Journalist or Spy —

New Assange indictment adds 17 espionage charges

Obtaining, disclosing "National Defense Information" charges could trigger 1st Amendment battle.

Supporters of Julian Assange protest outside the Ecuadorian embassy as the WikiLeaks founder awaits a High Court hearing to determine whether he will be extradited to Sweden on sexual charges. Now, new US charges have been added to a previous indictment: 17 counts of espionage.
Enlarge / Supporters of Julian Assange protest outside the Ecuadorian embassy as the WikiLeaks founder awaits a High Court hearing to determine whether he will be extradited to Sweden on sexual charges. Now, new US charges have been added to a previous indictment: 17 counts of espionage.

Today, the Department of Justice filed a new indictment of WikiLeaks founder Julian Assange with the US District Court in Alexandria, Virginia—adding 17 more charges atop the original hacking charge used to file for Assange's extradition from the United Kingdom. The new charges are all espionage-focused: conspiracy to receive, obtaining, and disclosure of "national defense information. Each of the 17 counts carries a potential prison sentence of up to 10 years.

In a statement announcing the filing, a Justice Department spokesperson said, "The superseding indictment alleges that Assange was complicit with Chelsea Manning, a former intelligence analyst in the US Army, in unlawfully obtaining and disclosing classified documents related to the national defense." The new counts allege, among other things, that Assange conspired with Manning to steal "national defense information," obtained that information from Manning, and "aided and abetted her in obtaining classified information with reason to believe that the information was to be used to the injury of the United States or the advantage of a foreign nation."

In a Twitter post, a WikiLeaks spokesperson wrote, "This is madness.

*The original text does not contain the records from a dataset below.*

(** * img-converter: the HEIC batch pipeline of [App.jsx]

    A shallow embedding of the React component [App] and of the handlers
    it defines ([handleFileChange], [convertImages], [downloadAllImages],
    the "Clear All" click handler and the clean-up effect), followed by
    the properties of the pipeline.

    The repository holds two revisions of the component.  The top level
    of this file embeds the revision with thumbnails, the clean-up effect
    and the "Clear All" button; [Module Legacy] embeds the older
    [src/App.jsx], which has none of them. *)

From Stdlib Require Import List String Ascii ZArith Lia Bool Arith QArith.
From Stdlib Require Import DecimalString.
Import ListNotations.

Local Open Scope string_scope.
Local Open Scope Z_scope.

(** ** Strings *)

(** A template literal [`${n}`] of an integer. *)
Definition string_of_Z (z : Z) : string :=
  NilZero.string_of_int (Z.to_int z).

(** [s.endsWith(suffix)], by scanning for the position where the rest of
    [s] is [suffix]. *)
Fixpoint ends_with (suffix s : string) : bool :=
  if String.eqb s suffix then true
  else match s with
       | EmptyString => false
       | String _ rest => ends_with suffix rest
       end.

(** Case folding of the [i] flag.  Without the [u] flag a code unit
    outside ASCII never folds onto an ASCII letter, so only [A]-[Z]
    move. *)
Definition fold_case (c : ascii) : ascii :=
  let n := nat_of_ascii c in
  if ((65 <=? n) && (n <=? 90))%nat then ascii_of_nat (n + 32) else c.

Fixpoint fold_case_string (s : string) : string :=
  match s with
  | EmptyString => EmptyString
  | String c rest => String (fold_case c) (fold_case_string rest)
  end.

(** ** The data model *)

Definition URL := nat.

(** A [File]: display name, declared media type, byte length. *)
Record File := mkFile {
  file_name : string;
  file_type : string;
  file_size : Z
}.

(** A [Blob] returned by the codec or by the archive writer. *)
Record Blob := mkBlob {
  blob_type : string;
  blob_size : Z
}.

It is the end of national security journalism and the First Amendment."

The charges will no doubt raise First Amendment arguments, as the laws they are based upon have been largely untested in court in cases against public disclosure.

In the indictment delivered by the grand jury—the same grand jury that Chelsea Manning went to jail for refusing to testify before—the Justice Department asserted that "Assange and WikiLeaks have repeatedly sought, obtained, and disseminated information that the United States classified due to the serious risk that unauthorized disclosure could harm the national security of the United States. WikiLeaks' website explicitly solicited censored, otherwise restricted, and until September 2010, 'classified' materials."

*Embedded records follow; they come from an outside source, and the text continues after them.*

(** * Arogya Wellness Assistant: agents, key pool, history and user stores

    A shallow embedding of [services/agents.py], [services/history_store.py]
    and [services/user_auth_store.py], with the properties their
    specification states about them.

    Stateful Python code is written in a small state-and-exception monad
    over the process state; dictionaries are finite maps, lists are lists,
    and a Python [str] is the list of its Unicode code points. *)

From Stdlib Require Import Strings.String Strings.Ascii.
From stdpp Require Import gmap list fin_maps.

(** ** Text *)

(** A Python [str]: a sequence of code points.  [s[:n]] is [take n s],
    [len(s)] is [length s], and an f-string is a concatenation. *)
Abbreviation char := N.
Abbreviation str := (list N).

(** An ASCII literal of the source, character by character. *)
Definition lit (s : string) : str :=
  (λ a, N_of_ascii a) <$> list_ascii_of_string s.
Arguments lit s%_string.

(** The escape [\n]. *)
Definition nl : str := [10%N].

(** U+2011 NON-BREAKING HYPHEN, used by the fitness prompts
    ("low‑risk", "low‑intensity"). *)
Definition nbhy : str := [8209%N].

(** [needle in haystack] on Python strings. *)
Definition contains (haystack needle : str) : Prop :=
  ∃ pre post, haystack = pre ++ needle ++ post.

(** ** services/api_key_pool.py *)

Module api_key_pool.

Abbreviation Credential := (list N).

(** Modelled from the spec: the module [services/api_key_pool.py]
    ([get_next_key], [mark_key_quota_exceeded]) is not among the sources.
    The pool owns the ordered collection of credentials loaded at process
    start (at least one), a cursor for rotation, and the availability
    state of every credential; a credential is identified by its string. *)
Record KeyPool := mkPool {
  first_key : Credential;
  other_keys : list Credential;
  cursor : nat;
  exhausted : gset Credential
}.

Definition keys (p : KeyPool) : list Credential :=
  first_key p :: other_keys p.

Definition available (p : KeyPool) (k : Credential) : Prop :=
  k ∉ exhausted p.

Definition set_cursor (c : nat) (p : KeyPool) : KeyPool :=
  {| first_key := first_key p; other_keys := other_keys p;
     cursor := c; exhausted := exhausted p |}.

(** Modelled from the spec: [next()] returns one credential selected by
    round-robin among those not marked exhausted; if none is available it
    returns the next credential in rotation order regardless (degraded
    mode) rather than raising an error.  The rotation order starts at the
    cursor, and the cursor moves just past the credential handed out. *)
Definition get_next_key (p : KeyPool) : Credential * KeyPool :=
  let n := length (keys p) in
  match list_find (available p) (rotate (cursor p) (keys p)) with
  | Some (i, k) => (k, set_cursor ((cursor p + i + 1) mod n) p)
  | None =>
      (default (first_key p) (keys p !! (cursor p mod n)),
       set_cursor ((cursor p + 1) mod n) p)
  end.

(** Modelled from the spec: [mark_exhausted(credential)] flips that
    credential's state to exhausted, is idempotent, and does not affect
    the cursor position. *)
Definition mark_key_quota_exceeded (k : Credential) (p : KeyPool) : KeyPool :=
  {| first_key := first_key p; other_keys := other_keys p;
     cursor := cursor p; exhausted := {[ k ]} ∪ exhausted p |}.

(** The calls a process makes on its pool, in order. *)
Inductive call :=
| Next
| MarkExhausted (k : Credential).

Definition do_call (c : call) (p : KeyPool) : KeyPool :=
  match c with
  | Next => snd (get_next_key p)
  | MarkExhausted k => mark_key_quota_exceeded k p
  end.

Definition do_calls (cs : list call) (p : KeyPool) : KeyPool :=
  foldl (λ q c, do_call c q) p cs.

(** The credentials handed out by [n] consecutive calls of [next()]. *)
Fixpoint draw (n : nat) (p : KeyPool) : list Credential :=
  match n with
  | 0 => []
  | S n => (get_next_key p).1 :: draw n (get_next_key p).2
  end.

End api_key_pool.


(** ** services/memory.py *)

Module memory.

Inductive Message :=
| SystemMessage (content : str)
| HumanMessage (content : str)
| AIMessage (content : str).

(** One agent invocation as recorded in the transcript. *)
Record ConversationTurn := mkTurn {
  turn_input : str;
  turn_output : str
}.

(** Modelled from the spec: the module [services/memory.py]
    ([get_shared_memory]) is not among the sources.  Shared Memory is an
    ordered sequence of turns; [history()] returns the turns in order as
    (input, output) pairs suitable for inclusion as prior conversational
    turns in a message list. *)
Definition chat_history (turns : list ConversationTurn) : list Message :=
  turns ≫= λ t, [HumanMessage (turn_input t); AIMessage (turn_output t)].

(** Modelled from the spec: [append(input_label, output_text)] adds one
    turn at the end; no deletion or mutation operation exists. *)
Definition append_turn (input output : str)
    (turns : list ConversationTurn) : list ConversationTurn :=
  turns ++ [mkTurn input output].

End memory.

(** ** services/agents.py *)

Module agents.

Import api_key_pool memory.

(** The chat model handle built by [_make_llm_with_key]; its sampling
    temperature is the constant 0.0. *)
Record ChatOpenAI := mkLLM {
  model : str;
  api_key : Credential;
  base_url : str
}.

(** What the agents are linked against: the configured model name
    ([config.settings]); the remote completion service behind
    [llm.ainvoke], which from its current state answers a request with the
    content of its reply or with the [Exception] it raises, and moves to
    its next state; and the text the knowledge retriever ([services.rag])
    returns for a query. *)
Class Collaborators := {
  GROQ_MODEL_NAME : str;
  Error : Type;
  Remote : Type;
  complete : Remote → ChatOpenAI → list Message → (Error + str) * Remote;
  knowledge_base : str → str
}.

Section Agents.
Context `{Collaborators}.

(** What a run leaves behind for an observer: every call made on a
    collaborator, in order, with the remote call's outcome. *)
Inductive Event :=
| KeyHandedOut (k : Credential)
| KeyMarkedExhausted (k : Credential)
| RemoteCall (llm : ChatOpenAI) (messages : list Message) (reply : Error + str)
| KnowledgeFetch (query : str).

The indictment calls out Assange's repeated solicitations of specific sensitive data, including both unclassified but non-public sources and explicitly classified data. Assange's "Most Wanted Leaks" were cited, which included:

  • Intellipedia—the intelligence community's shared database of open source intelligence maintained by the CIA Open Source Center;
  • Other "Bulk Databases" of military and intelligence data
  • Classified "Military and Intelligence" documents, including "Iraq and Afghanistan Rules of Engagement 2007-2009 (SECRET);" operating and interrogation procedures at Guantanamo Bay, Cuba; documents relating to Guantanamo detainees;
  • CIA detainee interrogation videos; and
  • Information about certain weapons systems

"Assange intended the 'Most Wanted Leaks' list to encourage and cause individuals to illegally obtain and disclose protected information, including classified information, to WikiLeaks contrary to law," the indictment states.

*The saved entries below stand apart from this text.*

(** X13.  When [calloc] succeeds, what the callback does with a
    conversation is decided by its first message and by whether a later
    message is a prompt.  With no prompt after the first message it
    returns an array with one record per message, all of them empty but
    possibly the first, which holds a copy of the password when the
    first message is a prompt; it returns 1 instead of 0 when that copy
    cannot be made.  When the first message is a prompt and the copy
    cannot be made, it returns 1 at once, whatever the later messages
    are.  In every other case, that is when a later message is a prompt
    and the first message is no prompt or its copy was made, it runs
    into the undefined access, at the first later message that is a
    prompt. *)
Theorem conv_callback_defined_for_first_prompt_only (al : allocator)
    (pw : list Z) (m : pam_message) (ms : list pam_message)
    (star_resp : option (list pam_response)) :
  calloc al = true ->
  let empty := {| resp := None; resp_retcode := 0 |} in
  (forallb (fun m' => negb (echo_prompt m')) ms = true ->
     conv_callback al pw (m :: ms) star_resp =
       if negb (echo_prompt m)
       then conv_return 0 (Some (replicate (S (length ms)) empty))
       else if strdup al O
            then conv_return 0
                   (Some ({| resp := Some (c_string pw); resp_retcode := 0 |}
                          :: replicate (length ms) empty))
            else conv_return 1 (Some (replicate (S (length ms)) empty))) /\
  (echo_prompt m = true -> strdup al O = false ->
     conv_callback al pw (m :: ms) star_resp =
       conv_return 1 (Some (replicate (S (length ms)) empty))) /\
  (existsb echo_prompt ms = true ->
   echo_prompt m = false \/ strdup al O = true ->
     exists c : nat,
       (1 <= c <= length ms)%nat /\
       conv_callback al pw (m :: ms) star_resp = conv_undefined c /\
       (echo_prompt <$> (m :: ms) !! c) = Some true /\
       (forall j : nat, (1 <= j < c)%nat ->
          (echo_prompt <$> (m :: ms) !! j) = Some false)).
Proof.
  intros Hc empty.
  assert (Hstep : forall arr0 : list pam_response,
            conv_loop al pw (m :: ms) O (empty :: arr0) =
              if negb (echo_prompt m) then conv_loop al pw ms 1 (empty :: arr0)
              else if strdup al O
                   then conv_loop al pw ms 1
                          ({| resp := Some (c_string pw); resp_retcode := 0 |}
                           :: arr0)
                   else conv_return 1 (Some (empty :: arr0))).
  { intros arr0. unfold echo_prompt. simpl.
    destruct (msg_style m =? PAM_PROMPT_ECHO_OFF);
      destruct (msg_style m =? PAM_PROMPT_ECHO_ON); simpl; try reflexivity;
      destruct (strdup al O); reflexivity. }
  assert (Hcall : conv_callback al pw (m :: ms) star_resp =
                  conv_loop al pw (m :: ms) O (empty :: replicate (length ms) empty)).
  { unfold conv_callback. simpl. rewrite Hc. reflexivity. }
  rewrite Hcall, Hstep. split; [| split].
  - intros Hn. rewrite !conv_loop_no_prompt by exact Hn. reflexivity.
  - intros He Hs. rewrite He, Hs. reflexivity.
  - intros He Hs.
    assert (Hgo : forall arr : list pam_response,
               exists c : nat,
                 (1 <= c <= length ms)%nat /\
                 conv_loop al pw ms 1 arr = conv_undefined c /\
                 (echo_prompt <$> (m :: ms) !! c) = Some true /\
                 (forall j : nat, (1 <= j < c)%nat ->
                    (echo_prompt <$> (m :: ms) !! j) = Some false)).
    { intros arr.
      destruct (conv_loop_first_prompt al pw ms O arr He)
        as (k & Hk & Hu & Hm & Hfirst).
      exists (S k). split; [lia |]. split; [exact Hu |]. split; [exact Hm |].
      intros j Hj. destruct j as [| j]; [lia |]. simpl. apply Hfirst. lia. }
    destruct (echo_prompt m) eqn:E; simpl; [| apply Hgo].
    destruct Hs as [Hs | Hs]; [discriminate Hs |].
    rewrite Hs. apply Hgo.
Qed.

The indictment asserts that Assange published classified documents that "contained the unredacted names of human sources who provided information to United States forces in Iraq and Afghanistan and to US State Department diplomats around the world," the Justice Department spokesperson said. "These human sources included local Afghans and Iraqis, journalists, religious leaders, human rights advocates, and political dissidents from repressive regimes." The indictment claims that Assange "created a grave and imminent risk that the innocent people he named would suffer serious physical harm and/or arbitrary detention."

The indictment even links WikiLeaks to Osama bin Laden and noted that the Taliban used WikiLeaks documents to hunt down informants working for the US military and Afghan government. When US Navy SEALs raided bin Laden's compound on May 2, 2011, the indictment states:

They collected a number of items of digital media, which included the following: (1) a letter from bin Laden to another member of the terrorist organization al-Qaeda in which bin Laden requested that the member gather the DoD material posted to WikiLeaks, (2) a letter from that same member of al-Qaeda to Bin Laden with information from the Afghanistan War Documents provided by Manning to WikiLeaks and released by WikiLeaks, and (3) Department of State information provided by Manning to WikiLeaks and released by WikiLeaks.

Assange is currently jailed in London, serving a sentence for breaching his bail while facing extradition to Sweden on sexual assault charges. Swedish authorities have also begun to seek Assange's extradition on some of the rape charges. The new indictment comes before the US has formally filed for Assange's extradition—which the US must do by June 11.